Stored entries
►
(** * USBMassStorage: the SCSI command layer of the Facedancer mass-storage device

    A shallow embedding of [USBMassStorage.py]: the command block wrapper
    parser, the SCSI handlers, the write continuation, the bulk-OUT entry
    point and the disk image, followed by the properties of the
    specification that concern them.

    Python integers are [Z]; [bytes] objects are lists of [byte]; a method
    that mutates [self], talks to the disk image or sends on an endpoint is
    a computation in a state-and-exception monad over the interface object
    and a log of the calls made to the outside. *)

From Stdlib Require Import ZArith Lia.
From Stdlib Require Import Strings.Byte Strings.String.
From stdpp Require Import base tactics option list gmap.

Local Open Scope Z_scope.

(** ** Python values and primitives *)

Module Py.

(** The exceptions the modelled code can raise. *)
Inductive exn : Type :=
| IndexError
| NameError
| ValueError
| StructError
| ZeroDivisionError
| OverflowError.

Inductive result (A : Type) : Type :=
| Ok (a : A)
| Raise (e : exn).
Arguments Ok {A} a.
Arguments Raise {A} e.

Definition bytes : Type := list byte.

(** The integer a byte stands for when a [bytes] object is indexed. *)
Definition int_of_byte (b : byte) : Z := Z.of_N (Byte.to_N b).

Definition byte_of_int (z : Z) : option byte :=
  if (0 <=? z) && (z <? 256) then Byte.of_N (Z.to_N z) else None.

(** [bytes([x0, x1, ...])]: every item must be in [range(256)]. *)
Fixpoint bytes_of_ints (l : list Z) : result bytes :=
  match l with
  | [] => Ok []
  | z :: l' =>
      match byte_of_int z with
      | None => Raise ValueError
      | Some b =>
          match bytes_of_ints l' with
          | Ok bs => Ok (b :: bs)
          | Raise e => Raise e
          end
      end
  end.

(** [ord(c)] of a one-character string. *)
Definition ord (c : byte) : Z := int_of_byte c.
Arguments ord c%_byte.

(** A result that is not an exception. *)
Definition is_ok {A} (r : result A) : Prop := exists a, r = Ok a.

(** A [b'...'] literal written with its character text. *)
Definition lit (s : string) : bytes := list_byte_of_string s.

(** [len(x)] *)
Definition len {A} (l : list A) : Z := Z.of_nat (length l).

(** [x[i]] for an integer [i]: negative indices count from the end, an
    index outside the object raises IndexError. *)
Definition getitem {A} (l : list A) (i : Z) : result A :=
  let j := if i <? 0 then i + len l else i in
  if j <? 0 then Raise IndexError
  else match l !! Z.to_nat j with
       | Some x => Ok x
       | None => Raise IndexError
       end.

(** The clamping of a slice bound (PySlice_AdjustIndices, step 1). *)
Definition adjust_index (n i : Z) : Z :=
  if i <? 0 then Z.max (i + n) 0 else Z.min i n.

(** [x[start:stop]]: never raises, the bounds are clamped to the object. *)
Definition slice {A} (l : list A) (start stop : Z) : list A :=
  let a := adjust_index (len l) start in
  let b := adjust_index (len l) stop in
  take (Z.to_nat (b - a)) (drop (Z.to_nat a) l).

(** [x[start:]] *)
Definition slice_from {A} (l : list A) (start : Z) : list A :=
  slice l start (len l).

(** [[x] * n]: empty when [n] is zero or negative. *)
Definition list_mul {A} (x : A) (n : Z) : list A := replicate (Z.to_nat n) x.

(** [range(n)] *)
Definition range (n : Z) : list Z := seqZ 0 n.

(** Truth value of a response that is [None] or a [bytes] object. *)
Definition truthy (r : option bytes) : bool :=
  match r with
  | None => false
  | Some [] => false
  | Some (_ :: _) => true
  end.

(** *** True division of integers and [int()] of the quotient

    [a / b] on two [int]s is the binary64 number nearest to the exact
    quotient (ties to the even significand); [int(x)] drops the
    fractional part.  A finite float is kept as significand and
    exponent, [Fnum * 2 ^ Fexp]. *)

Record float : Type := Float { Fnum : Z; Fexp : Z }.

(** [n / d] rounded to the nearest integer, ties to even ([0 <= n], [0 < d]). *)
Definition round_half_even (n d : Z) : Z :=
  let q := n / d in
  let r := n mod d in
  if 2 * r <? d then q
  else if d <? 2 * r then q + 1
  else if Z.even q then q else q + 1.
(** * elec_n: the electrostatics engine of [src/utils/physics.ts]

    A shallow embedding of the field, potential, force, grid-snap and
    integration functions, followed by the properties stated about them.

    Numbers.  A JavaScript [number] is modelled as a real number of the
    Standard Library: [+], [-], [*], [/], [Math.sqrt], [Math.cos],
    [Math.sin] and [Math.PI] are the exact operations on [R].  Rounding,
    overflow, infinities and NaN are outside this model; no statement below
    depends on the value of a division by zero.

    Vectors.  [Vector3] is the three.js class.  Its methods mutate the
    receiver and return it; every call in [physics.ts] is made on a fresh
    vector or on a clone, so each method is modelled as a function that
    returns the new value. *)

From Stdlib Require Import Reals Lra Lia List String Bool ZArith.
Import ListNotations.

Open Scope R_scope.

(** JavaScript [n || d] on numbers: [d] when [n] is [0]. *)
Definition numberOr (n d : R) : R :=
  if Req_dec_T n 0 then d else n.

(** ** three.js vectors *)

Module Vector3.

Record t : Type := mk { x : R; y : R; z : R }.

Definition zero : t := mk 0 0 0.

(** [new Vector3().subVectors(a, b)] *)
Definition subVectors (a b : t) : t :=
  mk (x a - x b) (y a - y b) (z a - z b).

(** [a.add(b)] *)
Definition add (a b : t) : t :=
  mk (x a + x b) (y a + y b) (z a + z b).

(** [a.multiplyScalar(s)] *)
Definition multiplyScalar (a : t) (s : R) : t :=
  mk (x a * s) (y a * s) (z a * s).

(** [a.divideScalar(s)] is [a.multiplyScalar(1 / s)] in three.js. *)
Definition divideScalar (a : t) (s : R) : t :=
  multiplyScalar a (1 / s).

(** [a.length()] *)
Definition length (a : t) : R :=
  sqrt (x a * x a + y a * y a + z a * z a).

(** [a.normalize()] is [a.divideScalar(a.length() || 1)] in three.js. *)
Definition normalize (a : t) : t :=
  divideScalar a (numberOr (length a) 1).

(** [a.distanceTo(b)] *)
Definition distanceTo (a b : t) : R :=
  let dx := x a - x b in
  let dy := y a - y b in
  let dz := z a - z b in
  sqrt (dx * dx + dy * dy + dz * dz).

(** [a.clone()] and [a.copy(b)]: values are immutable here. *)
Definition clone (a : t) : t := a.

End Vector3.

Abbreviation Vector3 := Vector3.t.

(** ** [src/types.ts] *)

Inductive ChargeType : Type :=
  | POINT
  | RING
  | SPHERE_CONDUCTING
  | SPHERE_NON_CONDUCTING.

Record ChargeObject : Type := mkCharge {
  id : string;
  type : ChargeType;
  position : Vector3;
  q : R;
  radius : R;
  draggable : option bool;
  mass : option R;
  velocity : option Vector3;
  isFixed : option bool
}.

Record VectorResult : Type := mkResult {
  vector : Vector3;
  magnitude : R
}.

(** Truthiness of an optional boolean field ([if (c.isFixed)]). *)
Definition truthy (b : option bool) : bool :=
  match b with
  | Some true => true
  | _ => false
  end.

(** [type.includes('SPHERE')] on the four tags. *)
Definition includesSPHERE (ty : ChargeType) : bool :=
  match ty with
  | SPHERE_CONDUCTING | SPHERE_NON_CONDUCTING => true
  | _ => false
  end.

(** ** [getFieldFromObject] *)

(** Position of sample [i] of [samples] on a ring: the loop bodies of the
    three ring discretisations compute it the same way. *)
Definition ringSamplePos (center : Vector3) (rad : R) (samples i : nat)
    : Vector3 :=
  let theta := (INR i / INR samples) * PI * 2 in
  let dx := cos theta * rad in
  let dz := sin theta * rad in
  Vector3.mk (Vector3.x center + dx) (Vector3.y center) (Vector3.z center + dz).

(** [eField.copy(rVec).normalize().multiplyScalar(magnitude)] *)
Definition radial (rVec : Vector3) (magnitude : R) : Vector3 :=
  Vector3.multiplyScalar (Vector3.normalize rVec) magnitude.

(** One iteration of the RING loop of [getFieldFromObject]: the new value of
    [eField]. *)
Definition ringFieldStep (pos : Vector3) (charge : ChargeObject) (k : R)
    (SAMPLES : nat) (eField : Vector3) (i : nat) : Vector3 :=
  let dQ := q charge / INR SAMPLES in
  let samplePos := ringSamplePos (position charge) (radius charge) SAMPLES i in
  let rSample := Vector3.subVectors pos samplePos in
  let dR := Vector3.length rSample in
  if Rgt_dec dR 0.1 then
    let dE := (k * dQ) / (dR * dR) in
    Vector3.add eField (Vector3.multiplyScalar (Vector3.normalize rSample) dE)
  else eField.

Definition getFieldFromObject (pos : Vector3) (charge : ChargeObject) (k : R)
    : Vector3 :=
  let rVec := Vector3.subVectors pos (position charge) in
  let dist := Vector3.length rVec in
  let eField := Vector3.zero in
  if Rlt_dec dist 0.05 then eField else
  match type charge with
  | POINT =>
      let magnitude := (k * q charge) / (dist * dist) in
      radial rVec magnitude
  | SPHERE_CONDUCTING =>
      if Rge_dec dist (radius charge) then
        let magnitude := (k * q charge) / (dist * dist) in
        radial rVec magnitude
      else Vector3.zero
  | SPHERE_NON_CONDUCTING =>
      if Rge_dec dist (radius charge) then
        let magnitude := (k * q charge) / (dist * dist) in
        radial rVec magnitude
      else
        let magnitude :=
          (k * q charge * dist)
          / (radius charge * radius charge * radius charge) in
        radial rVec magnitude
  | RING =>
      let SAMPLES := 40%nat in
      fold_left (ringFieldStep pos charge k SAMPLES) (seq 0 SAMPLES) eField
  end.

(** ** [calculateElectricField] *)

Definition calculateElectricField (pos : Vector3) (charges : list ChargeObject)
    (k : R) : VectorResult :=
  let totalE :=
    fold_left (fun totalE charge =>
                 Vector3.add totalE (getFieldFromObject pos charge k))
              charges Vector3.zero in
  mkResult (Vector3.clone totalE) (Vector3.length totalE).

(** ** [calculatePotential] *)

(** One iteration of the RING loop of [calculatePotential]. *)
Definition ringPotentialStep (pos : Vector3) (charge : ChargeObject) (k : R)
    (SAMPLES : nat) (potential : R) (i : nat) : R :=
  let dQ := q charge / INR SAMPLES in
  let samplePos := ringSamplePos (position charge) (radius charge) SAMPLES i in
  let d := Vector3.distanceTo pos samplePos in
  if Rgt_dec d 0.05 then potential + (k * dQ) / d else potential.

(** The callback of [charges.forEach]: the new value of [potential]. *)
Definition potentialStep (pos : Vector3) (k : R) (potential : R)
    (charge : ChargeObject) : R :=
  let dist := Vector3.distanceTo pos (position charge) in
  if Rlt_dec dist 0.05 then potential else
  match type charge with
  | POINT => potential + (k * q charge) / dist
  | SPHERE_CONDUCTING =>
      if Rge_dec dist (radius charge) then potential + (k * q charge) / dist
      else potential + (k * q charge) / radius charge
  | SPHERE_NON_CONDUCTING =>
      if Rge_dec dist (radius charge) then potential + (k * q charge) / dist
      else
        let term := 3 - (dist * dist) / (radius charge * radius charge) in
        potential + ((k * q charge) / (2 * radius charge)) * term
  | RING =>
      let SAMPLES := 30%nat in
      fold_left (ringPotentialStep pos charge k SAMPLES) (seq 0 SAMPLES)
                potential
  end.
◄
GOAL OF THE EXERCISE:
Report, for the data above, every line in which the string "stop" appears.

RESPONSE TO THIS EXERCISE:
(** [x[start:stop]]: never raises, the bounds are clamped to the object. *)
Definition slice {A} (l : list A) (start stop : Z) : list A :=
  let b := adjust_index (len l) stop in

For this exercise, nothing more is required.